• Try it: Word for word, restate the lines that run from the line containing "(** A subscriber: its" to the last line of the records below.
---
(* ===== verification/Ros1Bridge.v ===== *)
(** * The ROS 1 nodelet: [FoxgloveBridge] of [ros1_foxglove_bridge_nodelet.cpp]

    The nodelet's state, the handlers it registers with the server, and the
    timer callback that updates the advertised topics.  Log lines are left
    out. *)

From Stdlib Require Import Strings.Byte.
From S2P Require Import Prelude Serialization Common Logging Interfaces Server.

Local Open Scope Z_scope.
Local Open Scope string_scope.
Local Open Scope list_scope.

(** @src ros1_foxglove_bridge/src/ros1_foxglove_bridge_nodelet.cpp:26-26 DEFAULT_MAX_UPDATE_MS *)
Definition DEFAULT_MAX_UPDATE_MS : Z := 5000.
(** @src ros1_foxglove_bridge/src/ros1_foxglove_bridge_nodelet.cpp:27-27 ROS1_CHANNEL_ENCODING *)
Definition ROS1_CHANNEL_ENCODING : string := "ros1".
(** @src ros1_foxglove_bridge/src/ros1_foxglove_bridge_nodelet.cpp:28-28 SUBSCRIPTION_QUEUE_LENGTH *)
Definition SUBSCRIPTION_QUEUE_LENGTH : Z := 10.
(** @src ros1_foxglove_bridge/src/ros1_foxglove_bridge_nodelet.cpp:29-29 MIN_UPDATE_PERIOD_MS *)
Definition MIN_UPDATE_PERIOD_MS : Z := 100.
(** @src ros1_foxglove_bridge/src/ros1_foxglove_bridge_nodelet.cpp:30-30 PUBLICATION_QUEUE_LENGTH *)
Definition PUBLICATION_QUEUE_LENGTH : Z := 10.

Abbreviation TopicAndDatatype := (string * string)%type (only parsing).

(** The hash of the pairs in the sets and maps of topics.
    @src ros1_foxglove_bridge/src/ros1_foxglove_bridge_nodelet.cpp:119-124 PairHash *)
Definition PairHash {T1 T2} `{StdHash T1, StdHash T2} (pair : T1 * T2) : Z :=
  Z.lxor (std_hash pair.1) (std_hash pair.2).

Lemma ros1_PairHash_range {T1 T2} `{StdHash T1, StdHash T2} (pair : T1 * T2) :
  is_u64 (PairHash pair).
Proof. apply lxor_u64; apply std_hash_range. Qed.

(** ** roscpp and ros_babel_fish *)

(** A subscriber: its topic, and the arguments bound to its callback. *)
Record Subscriber := mkSubscriber {
  sub_topic : string;
  sub_queue_size : Z;
  sub_channel : Channel;
  sub_client : ConnHandle;
}.

Record MessageDescription := mkMessageDescription {
  md5 : string;
  message_definition : string;
}.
---
• Answer box:
(** A subscriber: its topic, and the arguments bound to its callback. *)
Record Subscriber := mkSubscriber {
  sub_topic : string;
  sub_queue_size : Z;
  sub_channel : Channel;
  sub_client : ConnHandle;
}.

Record MessageDescription := mkMessageDescription {
  md5 : string;
  message_definition : string;
}.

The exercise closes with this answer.